Re: [PATCH 12/18] io_uring: add support for pre-mapped user IO buffers

Jens Axboe <axboe@xxxxxxxxx> · Tue, 29 Jan 2019 16:51:13 -0700

On 1/29/19 4:42 PM, Jann Horn wrote:
> On Wed, Jan 30, 2019 at 12:14 AM Jens Axboe <axboe@xxxxxxxxx> wrote:
>> On 1/29/19 4:08 PM, Jann Horn wrote:
>>> On Wed, Jan 30, 2019 at 12:06 AM Jens Axboe <axboe@xxxxxxxxx> wrote:
>>>> On 1/29/19 4:03 PM, Jann Horn wrote:
>>>>> On Tue, Jan 29, 2019 at 11:56 PM Jens Axboe <axboe@xxxxxxxxx> wrote:
>>>>>> On 1/29/19 3:44 PM, Jann Horn wrote:
>>>>>>> On Tue, Jan 29, 2019 at 8:27 PM Jens Axboe <axboe@xxxxxxxxx> wrote:
>>>>>>>> If we have fixed user buffers, we can map them into the kernel when we
>>>>>>>> setup the io_context.
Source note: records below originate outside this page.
(* ===== verification/PyText.v ===== *)
(** * Python [str] by characters, and the canonical JSON text of a value

    Methods of [str] whose meaning depends on whole characters: [isspace] and
    [split()], [splitlines()], the greedy runs of the regular expressions, and
    [json.dumps] with sorted keys and compact separators.  A character is the
    string of its UTF-8 bytes, as [str_chars] yields it. *)
From S2P Require Import Prelude PyBytes PyString PyValue.
From Stdlib Require Import Ascii.
Local Open Scope Z_scope.

Definition unchars (l : list string) : string := str_join EmptyString l.

(** The bytes of a character, as numbers *)
Definition codes (c : string) : list Z := byte_Z <$> fsencode c.

(** [c.isspace()], which is also [\s] on [str]: ASCII blanks and separators,
    U+0085, U+00A0, U+1680, U+2000 to U+200A, U+2028, U+2029, U+202F, U+205F
    and U+3000 *)
Definition is_space (c : string) : bool :=
  match codes c with
  | [a] => (bool_decide (9 <= a <= 13)) || (bool_decide (28 <= a <= 32))
  | [194; b] => bool_decide (b ∈ [133; 160])
  | [225; 154; 128] => true
  | [226; 128; b] => bool_decide (128 <= b <= 138) || bool_decide (b ∈ [168; 169; 175])
  | [226; 129; 159] => true
  | [227; 128; 128] => true
  | _ => false
  end.

(** A line boundary of [splitlines], a carriage return with a line feed being
    one: the separators among the blanks except the tabulator, U+001F, the
    space and the non-breaking ones *)
Definition is_break (c : string) : bool :=
  match codes c with
  | [a] => bool_decide (10 <= a <= 13) || bool_decide (28 <= a <= 30)
  | [194; 133] => true
  | [226; 128; b] => bool_decide (b ∈ [168; 169])
  | _ => false
  end.

(** The longest prefix whose elements satisfy [p], and the rest *)
Fixpoint span {A} (p : A → bool) (l : list A) : list A * list A :=
  match l with
  | [] => ([], [])
  | x :: l' => if p x then let '(a, b) := span p l' in (x :: a, b) else ([], l)
  end.

(** [s.split()] *)
Fixpoint words_go (l : list string) (word : list string) : list string :=
  let flush := match word with [] => [] | _ => [unchars (rev word)] end in
  match l with
  | [] => flush
  | c :: l => if is_space c then flush ++ words_go l [] else words_go l (c :: word)
  end.
Definition words (s : string) : list string := words_go (str_chars s) [].

(** [s.splitlines()] *)
Definition CR : string := String "013" EmptyString.
Definition LF : string := String "010" EmptyString.
Fixpoint lines_go (l : list string) (line : list string) : list string :=
  match l with
  | [] => match line with [] => [] | _ => [unchars (rev line)] end
  | c :: l' =>
      if is_break c then
        unchars (rev line) ::
        match l' with
        | d :: l'' => if bool_decide (c = CR) && bool_decide (d = LF) then lines_go l'' [] else lines_go l' []
        | [] => []
        end
      else lines_go l' (c :: line)
  end.
Definition splitlines (s : string) : list string := lines_go (str_chars s) [].

(** [s.splitlines(keepends=True)] *)
Fixpoint lines_keep_go (l : list string) (line : list string) : list string :=
  match l with
  | [] => match line with [] => [] | _ => [unchars (rev line)] end
  | c :: l' =>
      if is_break c then
        match l' with
        | d :: l'' =>
            if bool_decide (c = CR) && bool_decide (d = LF) then unchars (rev (d :: c :: line)) :: lines_keep_go l'' []
            else unchars (rev (c :: line)) :: lines_keep_go l' []
        | [] => [unchars (rev (c :: line))]
        end
      else lines_keep_go l' (c :: line)
  end.
Definition splitlines_keep (s : string) : list string := lines_keep_go (str_chars s) [].

Lemma unchars_cons c l : unchars (c :: l) = c +:+ unchars l.
Proof. unfold unchars. destruct l; [cbn; by rewrite str_append_nil|]. by rewrite str_join_cons. Qed.
Lemma unchars_app l m : unchars (l ++ m) = unchars l +:+ unchars m.
Proof. induction l as [|c l IH]; [done|]. by rewrite <-app_comm_cons, !unchars_cons, IH, str_append_assoc. Qed.
Lemma unchars_chars s : unchars (str_chars s) = s.
Proof.
  induction s as [|a s IH]; [done|]. cbn [str_chars].
  destruct (str_chars s) as [|c cs]; [cbn in IH; by rewrite <-IH|].
  destruct c as [|b c]; [by rewrite unchars_cons, IH|].
  destruct (utf8_cont _); rewrite !unchars_cons in *; rewrite <-IH; done.
Qed.

Lemma lines_keep_join_go l line : unchars (lines_keep_go l line) = unchars (rev line ++ l).
Proof.
  revert line. induction l as [l IH] using (induction_ltof1 _ length). unfold ltof in IH. intros line.
  destruct l as [|c l]; cbn [lines_keep_go].
  { rewrite app_nil_r. destruct line; [done|]. by rewrite unchars_cons, str_append_nil. }
  destruct (is_break c).
  - destruct l as [|d l]; [rewrite unchars_cons; cbn [rev]; by rewrite str_append_nil|].
    destruct (_ && _); rewrite unchars_cons, IH by (cbn; lia); rewrite <-unchars_app; cbn [rev app]; by rewrite <-!(assoc_L (++)).
  - rewrite IH by (cbn; lia). cbn [rev]. by rewrite <-(assoc_L (++)).
Qed.

(** Joining the lines gives the text back. *)
Lemma splitlines_keep_join s : unchars (splitlines_keep s) = s.
Proof. unfold splitlines_keep. rewrite lines_keep_join_go. apply unchars_chars. Qed.

(** [s.strip()] *)
Definition lstrip_chars (l : list string) : list string := (span is_space l).2.
Definition strip (s : string) : string := unchars (rev (lstrip_chars (rev (lstrip_chars (str_chars s))))).

(** [needle in s] *)
Fixpoint contains (needle s : string) : bool :=
  startswith needle s || match s with EmptyString => false | String _ s => contains needle s end.

(** [s.split(sep, 1)] for a separator that occurs: the parts around the first *)
Fixpoint split_once (c : ascii) (s : string) : option (string * string) :=
  match s with
  | EmptyString => None
  | String a s =>
      if bool_decide (a = c) then Some (EmptyString, s)
      else match split_once c s with Some (l, r) => Some (String a l, r) | None => None end
  end.

Lemma split_once_spec c s l r :
  split_once c s = Some (l, r) ↔ s = l +:+ String c r ∧ str_mem c l = false.
Proof.
  revert l r. induction s as [|a s IH]; intros l r; cbn.
  { split; [done|]. intros [H _]. destruct l; by str_simpl_in H. }
  destruct (bool_decide_reflect (a = c)) as [->|Ha].
  - split; [by intros [= <- <-]|]. intros [H Hm]. destruct l as [|b l]; str_simpl_in H; [by simplify_eq|].
    injection H as <- ->. unfold str_mem in Hm. cbn in Hm. by rewrite bool_decide_true in Hm.
  - destruct (split_once c s) as [[l' r']|].
    + destruct (IH l' r') as [IH1 _]. destruct (IH1 eq_refl) as [-> Hl].
      split; [intros [= <- <-]|intros [H Hm]].
      * split; [done|]. unfold str_mem. cbn. by rewrite bool_decide_false.
      * destruct l as [|b l]; str_simpl_in H; [by simplify_eq|]. injection H as <- H.
        unfold str_mem in Hm. cbn in Hm. apply orb_false_iff in Hm as [_ Hm].
        destruct (IH l r) as [_ IH2]. specialize (IH2 (conj H Hm)). by simplify_eq.
    + split; [done|]. intros [H Hm]. destruct l as [|b l]; str_simpl_in H; simplify_eq.
      unfold str_mem in Hm. cbn in Hm. apply orb_false_iff in Hm as [_ Hm]. by destruct (IH l r) as [_ IH2]; discriminate IH2.
Qed.

Lemma span_spec {A} (p : A → bool) l a b : span p l = (a, b) → l = a ++ b ∧ forallb p a = true ∧ match b with [] => True | x :: _ => p x = false end.
Proof.
  revert a b. induction l as [|x l IH]; cbn; intros a b; [by intros [= <- <-]|].
  destruct (p x) eqn:Hp; [|by intros [= <- <-]].
  destruct (span p l) as [a' b']. intros [= <- <-]. destruct (IH _ _ eq_refl) as (-> & Ha & Hb). cbn. by rewrite Hp.
Qed.

(** [re.fullmatch("[1-9][0-9]*", s)] *)
Definition positive_decimal (s : string) : bool :=
  match s with EmptyString => false | String a r => chr_in "1" "9" a && str_all is_digit r end.

(** ** [pathlib] on POSIX paths *)
(** The components of a path after its root: empty ones and "." are dropped *)
Definition path_parts (s : string) : list string := filter (λ c, c ≠ "" ∧ c ≠ ".") (str_split "/" s).
Definition path_name (s : string) : string := default "" (last (path_parts s)).

(** ** Integers *)
(** [int(s)] for ASCII digits: blanks around, a sign, and single underscores
    between the digits *)
Fixpoint int_digits (s : string) (acc : Z) (after_digit : bool) : option Z :=
  match s with
  | EmptyString => if after_digit then Some acc else None
  | String c s =>
      if is_digit c then int_digits s (10 * acc + digit_val c) true
      else if bool_decide (c = "_"%char) && after_digit then int_digits s acc false else None
  end.
Definition py_int (s : string) : res Z :=
  let t := strip s in
  let r := match t with
           | String "-" r => Z.opp <$> int_digits r 0 false
           | String "+" r => int_digits r 0 false
           | _ => int_digits t 0 false
           end in
  match r with Some z => Ok z | None => Err (ValueError "invalid literal for int() with base 10") end.

(** [str(z)] *)
Definition int_print (z : Z) : string := if bool_decide (z < 0) then "-" +:+ dec_print (- z) else dec_print z.

(** ** [json.dumps(v, sort_keys=True, separators=(",", ":"))] *)
Definition hex_digit (n : Z) : ascii := Ascii.ascii_of_N (Z.to_N (if bool_decide (n < 10) then 48 + n else 87 + n)).
Definition u_escape (n : Z) : string :=
  "\u" +:+ String (hex_digit (n / 4096 mod 16)) (String (hex_digit (n / 256 mod 16))
    (String (hex_digit (n / 16 mod 16)) (String (hex_digit (n mod 16)) EmptyString))).

(** The code point of a character *)
Definition code_point (c : string) : Z :=
  match codes c with
  | [a] => a
  | [a; b] => (a - 192) * 64 + (b - 128)
  | [a; b; d] => (a - 224) * 4096 + (b - 128) * 64 + (d - 128)
  | [a; b; d; e] => (a - 240) * 262144 + (b - 128) * 4096 + (d - 128) * 64 + (e - 128)
  | _ => 0
  end.

Definition escape_char (c : string) : string :=
  let n := code_point c in
  if bool_decide (n = 34) then String "\" (String "034" EmptyString)
  else if bool_decide (n = 92) then "\\"
  else if bool_decide (n = 10) then "\n"
  else if bool_decide (n = 13) then "\r"
  else if bool_decide (n = 9) then "\t"
  else if bool_decide (n = 12) then "\f"
  else if bool_decide (n = 8) then "\b"
  else if bool_decide (32 <= n <= 126) then c
  else if bool_decide (n < 65536) then u_escape n
  else u_escape (55296 + (n - 65536) / 1024) +:+ u_escape (56320 + (n - 65536) mod 1024).

Definition quote_mark : string := String "034" EmptyString.
Definition json_string (s : string) : string := quote_mark +:+ unchars (escape_char <$> str_chars s) +:+ quote_mark.

Definition pair_le (a b : string * string) : Prop := String.le a.1 b.1.
#[export] Instance pair_le_dec a b : Decision (pair_le a b).
Proof. unfold pair_le. apply _. Defined.

Section Dumps.
(** [float.__repr__] *)
Context (float_repr : SpecFloat.spec_float → string).

Fixpoint json_dumps (v : value) : string :=
  match v with
  | VNone => "null"
  | VBool b => if b then "true" else "false"
  | VInt z => int_print z
  | VFloat f => float_repr f
  | VStr s => json_string s
  | VList l => "[" +:+ str_join "," (json_dumps <$> l) +:+ "]"
  | VDict d =>
      let members := (λ kv, (kv.1, json_string kv.1 +:+ ":" +:+ json_dumps kv.2)) <$> d in
      "{" +:+ str_join "," (merge_sort pair_le members).*2 +:+ "}"
  end.
End Dumps.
That avoids the need to do get_user_pages() for
>>>>>>>> each and every IO.
>>>>>>>>
>>>>>>>> To utilize this feature, the application must call io_uring_register()
>>>>>>>> after having setup an io_uring context, passing in
>>>>>>>> IORING_REGISTER_BUFFERS as the opcode. The argument must be a pointer
>>>>>>>> to an iovec array, and the nr_args should contain how many iovecs the
>>>>>>>> application wishes to map.
>>>>>>>>
>>>>>>>> If successful, these buffers are now mapped into the kernel, eligible
>>>>>>>> for IO. To use these fixed buffers, the application must use the
>>>>>>>> IORING_OP_READ_FIXED and IORING_OP_WRITE_FIXED opcodes, and then
>>>>>>>> set sqe->index to the desired buffer index. sqe->addr..sqe->addr+seq->len
>>>>>>>> must point to somewhere inside the indexed buffer.
>>>>>>>>
>>>>>>>> The application may register buffers throughout the lifetime of the
>>>>>>>> io_uring context. It can call io_uring_register() with
>>>>>>>> IORING_UNREGISTER_BUFFERS as the opcode to unregister the current set of
>>>>>>>> buffers, and then register a new set. The application need not
>>>>>>>> unregister buffers explicitly before shutting down the io_uring context.
> [...]
>> Just folded in this incremental, which should fix all the issues outlined
>> in your email.
>>
>>
>> diff --git a/fs/io_uring.c b/fs/io_uring.c
>> index 7364feebafed..d42541357969 100644
>> --- a/fs/io_uring.c
>> +++ b/fs/io_uring.c
> [...]
>> @@ -1602,6 +1605,7 @@ static int io_submit_sqes(struct io_ring_ctx *ctx, struct sqe_submit *sqes,
>>
>>  static int io_sq_thread(void *data)
>>  {
>> +       struct io_uring_sqe lsqe[IO_IOPOLL_BATCH];
>>         struct sqe_submit sqes[IO_IOPOLL_BATCH];
>>         struct io_ring_ctx *ctx = data;
>>         struct mm_struct *cur_mm = NULL;
>> @@ -1701,6 +1705,14 @@ static int io_sq_thread(void *data)
>>                 i = 0;
>>                 all_fixed = true;
>>                 do {
>> +                       /*
>> +                        * Ensure sqe is stable between checking if we need
>> +                        * user access, and actually importing the iovec
>> +                        * further down the stack.
>> +                        */
>> +                       memcpy(&lsqe[i], sqes[i].sqe, sizeof(lsqe[i]));
>> +                       sqes[i].sqe = &lsqe[i];
>> +
> 
> What if io_submit_sqe() gets an -EAGAIN from __io_submit_sqe() and
> queues io_sq_wq_submit_work()? Could that cause io_sq_wq_submit_work()
> to read from io_sq_thread()'s lsge[i] while io_sq_thread() is already
> in the next loop iteration of the outer loop and has copied new data
> into lsge[i]?

Hmm yes. I think we'll need to both embed a pointer to an sqe into
sqe_submit, and an actual sqe. The former can be used in the fast
path, while the latter will be our copy for the offload path for
io_sq_thread() and io_sq_wq_submit_work().

-- 
Jens Axboe